Masa Panen Kedua Gunungkidul Targetkan 48.000 Ton Gabah

Seorang petani di Dusun Karangsari, Desa Karangrejek, Wonosari, memanen padi varietas baru ZR, Rabu (19/2/2020). - Harian Jogja/Muhammad Nadhir Attamimi
27 Mei 2021 06:37 WIB David Kurniawan Gunungkidul Share :

Harianjogja.com, SEMIN – Dinas Pertanian dan Pangan Gunungkidul optimistis para petani tetap bisa panen meski telah memasuki musim kemarau. Ditargetkan di masa panen kedua ini dapat menghasilkan gabah seberat 48.000 ton.

Kepala Bidang Tanaman Pangan, Dinas Pertanian dan Pangan Gunungkidul, Raharjo Yuwono mengatakan, petani sudah mulai panen untuk masa tanam kedua. Ia pun optimistis musim kemarau tidak akan mengganggu panen petani.

BACA JUGA : Petani Gunungkidul Mulai Panen Padi

Secara total ada lahan seluas 8.110 hektare ditanami padi. Jumlah ini mengalami penurunan signifikan dibandingkan dengan area yang ditanami di masa tanam pertama. “Memang didominasi sawah tadah hujan. Jadi, saat musim tanam kedua dan ketiga, arean yang ditanami terus mengalami penyusutan,” katanya, Rabu (26/5/2021).

Memasuki musim kemarau, Dinas Pertanian dan Pangan Gunungkidul sudah membuat edaran berkaitan dengan mitigasi kekeringan di sektor pertanian. Diharapkan adanya antisipasi itu, maka petani bisa tetap panen.

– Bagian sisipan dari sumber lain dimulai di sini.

(** X23: a press on the slider grabs the slider and marks it active
    and dragging, without emitting anything; it starts zoom mode when
    Shift is held.  When the event is the one that opens context
    menus, the press claims the sequence and emits [popup-menu]
    instead, and grabs nothing. *)
Theorem press_on_slider_grabs (event : GdkEventButton) (x y : gdouble)
    (range : GtkRange) :
  pointer_location x y range = Some SLIDER_WIDGET ->
  let run := gtk_range_multipress_gesture_pressed event x y range in
  if event_triggers_context_menu event
  then trace run = [SEQUENCE_CLAIMED; SIGNAL_POPUP_MENU]
       /\ grab_location (priv (state run)) = grab_location (priv range)
       /\ zoom (priv (state run)) = zoom (priv range)
  else trace run = []
       /\ grab_location (priv (state run)) = Some SLIDER_WIDGET
       /\ zoom (priv (state run)) = event_shift_pressed event || zoom (priv range)
       /\ slider_active (state run) = true
       /\ class_dragging (state run) = true.
Proof.
  intros H run. subst run. unfold pointer_location in H.
  unfold gtk_range_multipress_gesture_pressed.
  autorewrite with run prims.
  autorewrite with run prims in H.
  rewrite !trace_modify_priv, trace_update_mouse_location.
  match type of H with
  | mouse_location (priv ?s) = _ => set (r0 := s) in *
  end.
  rewrite H. cbn [is_part andb].
  assert (G0 : grab_location (priv r0) = grab_location (priv range)).
  { subst r0. rewrite (proj1 (update_mouse_location_fields _)). reflexivity. }
  assert (Z0 : zoom (priv r0) = zoom (priv range)).
  { subst r0. rewrite (proj1 (proj2 (update_mouse_location_fields _))). reflexivity. }
  clearbody r0.
  destruct (event_triggers_context_menu event).
  - split; [reflexivity |]. split; [exact G0 | exact Z0].
  - autorewrite with run prims.
    rewrite trace_update_initial_slider_position, trace_range_grab_add.
    unfold update_initial_slider_position, range_grab_add, update_zoom_state,
      update_trough_state, update_slider_state.
    destruct (event_shift_pressed event); cbn [when orb];
      autorewrite with run prims;
      destruct (orientation (priv _)); cbn; rewrite ?Z0; repeat split; reflexivity.
Qed.

Lemma located_fields (mx my : Z) (range : GtkRange) :
  let r0 :=
    state (gtk_range_update_mouse_location
             (state (modify_priv (set_mouse_y my)
                       (state (modify_priv (set_mouse_x mx) range))))) in
  timer (priv r0) = timer (priv range)
  /\ adjustment (priv r0) = adjustment (priv range)
  /\ marks (priv r0) = marks (priv range)
  /\ orientation (priv r0) = orientation (priv range)
  /\ next_source_id r0 = next_source_id range
  /\ primary_button_warps_slider r0 = primary_button_warps_slider range
  /\ (forall c, coord_to_value r0 c = coord_to_value range c)
  /\ autoscroll_id (priv r0) = autoscroll_id (priv range).
Proof.
  unfold gtk_range_update_mouse_location, modify_priv, modify, state. cbn.
  destruct (negb (is_null (grab_location (priv range)))); repeat split; reflexivity.
Qed.

Lemma add_step_timer_pages (forward : bool) (r : GtkRange) :
  timer (priv r) = None ->
  let step := if forward then GTK_SCROLL_PAGE_FORWARD else GTK_SCROLL_PAGE_BACKWARD in
  let adj := adjustment (priv r) in
  let value := gtk_adjustment_get_value adj in
  let page := gtk_adjustment_get_page_increment adj in
  let run := gtk_range_add_step_timer step r in
  (exists rest, trace run = ADD_TIMEOUT TIMEOUT_INITIAL (next_source_id r) :: rest)
  /\ change_values (trace run)
     = [(step,
         Spec.pass_through (marks (priv r)) value
           (if forward then (value + page)%float else (value - page)%float))].
Proof.
  intros T step adj value page run. subst run.
  unfold gtk_range_add_step_timer, new_source_id.
  autorewrite with run prims. rewrite T. cbn [is_null negb].
  assert (S : GtkScrollType_beq step GTK_SCROLL_NONE = false)
    by (subst step; destruct forward; reflexivity).
  rewrite S. autorewrite with run prims.
  cbn -[gtk_range_scroll change_values].
  split; [eexists; reflexivity |].
  cbn [change_values app]. rewrite app_nil_r.
  match goal with
  | |- context [gtk_range_scroll step ?r1] => set (r3 := r1)
  end.
  subst step. destruct forward.
  - rewrite gtk_range_scroll_action with (action := Spec.PageForward) by reflexivity.
    exact (change_values_action Spec.PageForward r3).
  - rewrite gtk_range_scroll_action with (action := Spec.PageBackward) by reflexivity.
    exact (change_values_action Spec.PageBackward r3).
Qed.

Lemma paging_branch (forward : bool) (r0 : GtkRange) :
  timer (priv r0) = None ->
  let adj := adjustment (priv r0) in
  let value := gtk_adjustment_get_value adj in
  let page := gtk_adjustment_get_page_increment adj in
  let run :=
    (modify_priv (set_trough_click_forward forward);;
     range_grab_add TROUGH_WIDGET;;
     r <- get;;
     gtk_range_add_step_timer (range_get_scroll_for_grab r)) r0 in
  (exists rest, trace run = ADD_TIMEOUT TIMEOUT_INITIAL (next_source_id r0) :: rest)
  /\ change_values (trace run)
     = [(if forward then GTK_SCROLL_PAGE_FORWARD else GTK_SCROLL_PAGE_BACKWARD,
         Spec.pass_through (marks (priv r0)) value
           (if forward then (value + page)%float else (value - page)%float))].
Proof.
  intros T adj value page run. subst run.
  autorewrite with run prims.
  rewrite trace_modify_priv, trace_range_grab_add.
  set (r2 := state (range_grab_add TROUGH_WIDGET
                      (state (modify_priv (set_trough_click_forward forward) r0)))).
  assert (S : range_get_scroll_for_grab r2
              = if forward then GTK_SCROLL_PAGE_FORWARD else GTK_SCROLL_PAGE_BACKWARD)
    by reflexivity.
  assert (T2 : timer (priv r2) = None) by exact T.
  assert (F : adjustment (priv r2) = adjustment (priv r0)
              /\ marks (priv r2) = marks (priv r0)
              /\ next_source_id r2 = next_source_id r0) by (repeat split).
  destruct F as (F1 & F2 & F3).
  clearbody r2. rewrite S.
  destruct (add_step_timer_pages forward r2 T2) as ((rest & E) & C).
  rewrite F1, F2 in C. rewrite F3 in E.
  split.
  - rewrite E. eexists. reflexivity.
  - cbn [app change_values]. exact C.
Qed.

Raharjo optimistis di masa tanam kedua 97% lahan yang ditanami padi dapat panen. Hal ini tak lepas pemantauan tanaman padi di sejumlah kapanewon. “Kami terus lakukan pemantauan, bahkan sekarang sudah banyak petani yang mulai panen,” katanya.

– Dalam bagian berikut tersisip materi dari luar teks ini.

(** * Trace-log plotting tools: [plot.py] and [run_traces.py]

    A shallow embedding of the two scripts and the properties of their
    log parsers, of the run orchestration and of the argument checks.

    Conventions of the embedding
    - a Python [str] is a [text]: the list of its code points;
    - a file is the list of its bytes; the text layer (UTF-8 decoding,
      universal newlines, chunked reading) is modelled in [TextIO];
    - Python integers are [Z]; [timedelta.total_seconds()] is the exact
      rational number of seconds, in lowest terms (the float Python
      returns is the double nearest to it);
    - exceptions are values of [exn]; a computation that can raise
      returns a [result].
    - character classes: [\s] is Python's Unicode white space; [\d],
      and the digits [int] takes, are the ASCII digits only (the other
      decimal digits of Unicode never occur in a curl trace and are
      left out). *)

From Stdlib Require Import Strings.String Strings.Ascii Strings.Byte.
From Stdlib Require Import Numbers.DecimalString DecimalPos DecimalZ.
From Stdlib Require Import ZArith NArith QArith Qreduction List Sorted Bool Lia.
Import ListNotations.

Local Open Scope Z_scope.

Ia mencontohkan, panen raya terlihat di Kapanewon Semin dan Gedangsari. Profitas padi di lahan kering mencapai 4,9 ton gabah kering per hektarnya. “Dengan perhitungan ini, maka di masa tanam kedua dapat menghasilkan gabah seberat 48.000 ton,” ungkapnya.

BACA JUGA : Gunungkidul Targetkan 245.000 Ton Gabah Kering

Secara umum di tahun ini dinas pertanian dan pangan menargetkan panen seberat 250.000 ton gabah kering. Di masa panen pertama hasil produktivitas mencapai 248.250 ton gabah kering. “Jadi saya optimistis target panen di tahun ini akan terlampaui di masa tanam kedua,” katanya.

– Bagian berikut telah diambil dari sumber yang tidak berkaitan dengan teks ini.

(** * Awesome-TODO: the TODO record engine

    A shallow embedding of the record engine of the extension
    (src/utils.ts, src/provider.ts, src/extension.ts):

    - JavaScript strings are modelled as [string] (sequences of code units
      below 256); whitespace, case folding and line terminators are those of
      ECMAScript restricted to that range;
    - the five regular expressions of the source are values of a small
      regular-expression type, run by a backtracking matcher that follows
      the ECMAScript matching rules (greedy and lazy quantifiers, capture
      groups, positive lookahead, [^] and [$] without the [m] flag, the [i]
      flag);
    - the two JSON stores are lists of records; [load] returns the list and
      [save] replaces it;
    - prompts ([showInputBox], [showQuickPick]) are answered by values given
      as arguments to the command that asks. *)

From Stdlib Require Import List String Ascii Bool Arith ZArith Lia.
From Stdlib Require Import DecimalString DecimalPos DecimalZ.
Import ListNotations.

Local Open Scope string_scope.
Local Open Scope list_scope.

(** ** JavaScript string primitives *)

Module JsString.

(** [WhiteSpace] and [LineTerminator] code units below 256: TAB, LF, VT, FF,
    CR, SP and NBSP.  This is the class of [\s] and of [trim]. *)
Definition isSpace (c : ascii) : bool :=
  match c with
  | "009"%char | "010"%char | "011"%char | "012"%char | "013"%char
  | " "%char | "160"%char => true
  | _ => false
  end.

(** [LineTerminator]: the characters [.] does not match. *)
Definition isLineTerminator (c : ascii) : bool :=
  match c with
  | "010"%char | "013"%char => true
  | _ => false
  end.

Definition isDot (c : ascii) : bool := negb (isLineTerminator c).

Definition toUpperChar (c : ascii) : ascii :=
  let n := nat_of_ascii c in
  if ((97 <=? n) && (n <=? 122))%nat then ascii_of_nat (n - 32) else c.

Definition toLowerChar (c : ascii) : ascii :=
  let n := nat_of_ascii c in
  if ((65 <=? n) && (n <=? 90))%nat then ascii_of_nat (n + 32)
  else if ((192 <=? n) && (n <=? 222) && negb (n =? 215))%nat
       then ascii_of_nat (n + 32)
  else c.

Fixpoint trimStartL (l : list ascii) : list ascii :=
  match l with
  | c :: tl => if isSpace c then trimStartL tl else l
  | [] => []
  end.

Definition trimEndL (l : list ascii) : list ascii :=
  rev (trimStartL (rev l)).

Definition trimL (l : list ascii) : list ascii := trimEndL (trimStartL l).

(** [s.trim()] *)
Definition trim (s : string) : string :=
  string_of_list_ascii (trimL (list_ascii_of_string s)).

(** [s.toLowerCase()] *)
Definition toLowerCase (s : string) : string :=
  string_of_list_ascii (map toLowerChar (list_ascii_of_string s)).

(** [s.includes(c)] for a one-character needle *)
Definition includesChar (c : ascii) (s : string) : bool :=
  existsb (Ascii.eqb c) (list_ascii_of_string s).

(** [s.indexOf(t)], [None] standing for [-1] *)
Definition indexOf (s t : string) : option nat := String.index 0 t s.

(** [s.substring(a, b)] for [a <= b] *)
Definition slice (a b : nat) (l : list ascii) : list ascii :=
  firstn (b - a) (skipn a l).

(** A string is falsy exactly when it is empty. *)
Definition truthy (s : string) : bool := negb (String.eqb s "").

(** Template-literal rendering of an integer-valued Number (plain decimal:
    the Number is below 10^21 in absolute value) *)
Definition showZ (z : Z) : string := NilZero.string_of_int (Z.to_int z).

End JsString.
Import JsString.

(** ** Regular expressions *)

Module Regex.

(** The fragment of the ECMAScript pattern language that the source uses.
    Quantifiers [*] and [*?] are only ever applied to a character class
    ([\s*], [.*], [.*?]), so [Star] takes a class. *)
Inductive regex : Type :=
| Lit (c : ascii)                          (* a literal character *)
| Class (p : ascii -> bool)                (* [\s], [.], [[:\-]] *)
| Empty
| Seq (r1 r2 : regex)
| Alt (r1 r2 : regex)                      (* r1|r2 *)
| Star (greedy : bool) (p : ascii -> bool) (* p* or p*? *)
| Group (n : nat) (r : regex)              (* n-th capture group *)
| Look (r : regex)                         (* (?=r) *)
| Bol                                      (* ^ *)
| Eol.                                     (* $ *)

(** [r?] (greedy) *)
Definition Opt (r : regex) : regex := Alt r Empty.

Record MatchState : Type := mkState {
  endIndex : nat;                        (* position reached in the input *)
  rest : list ascii;                     (* input from that position on *)
  captures : list (nat * (nat * nat))    (* group -> [start, end), latest first *)
}.

Definition Continuation : Type := MatchState -> option MatchState.

(** Character comparison under the [i] flag (Canonicalize); the literals
    of the patterns below are ASCII, for which upper-casing the letters a-z
    is all there is to it. *)
Definition charEqI (c d : ascii) : bool :=
  Ascii.eqb (toUpperChar c) (toUpperChar d).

Salah seorang petani di Dusun Karanggumuk, Kemejing, Semin, Anto mengaku bersyukur masih bisa panen. Meski telah memasuki kemarau, namun padi yang ditanam dapat tumbuh dengan subur. “Sudah menguning dan langsung saya panen,” katanya.

Meski demikian, ia mengaku belum bisa menghitung karena baru proses pemotongan. “Kalau dilihat dari tanaman, hasil panen bisa baik. Terlebih lagi serangan hama juga tidak bisa diatasi sehingga tidak mengganggu pertumbuhan tanaman padi,” katanya.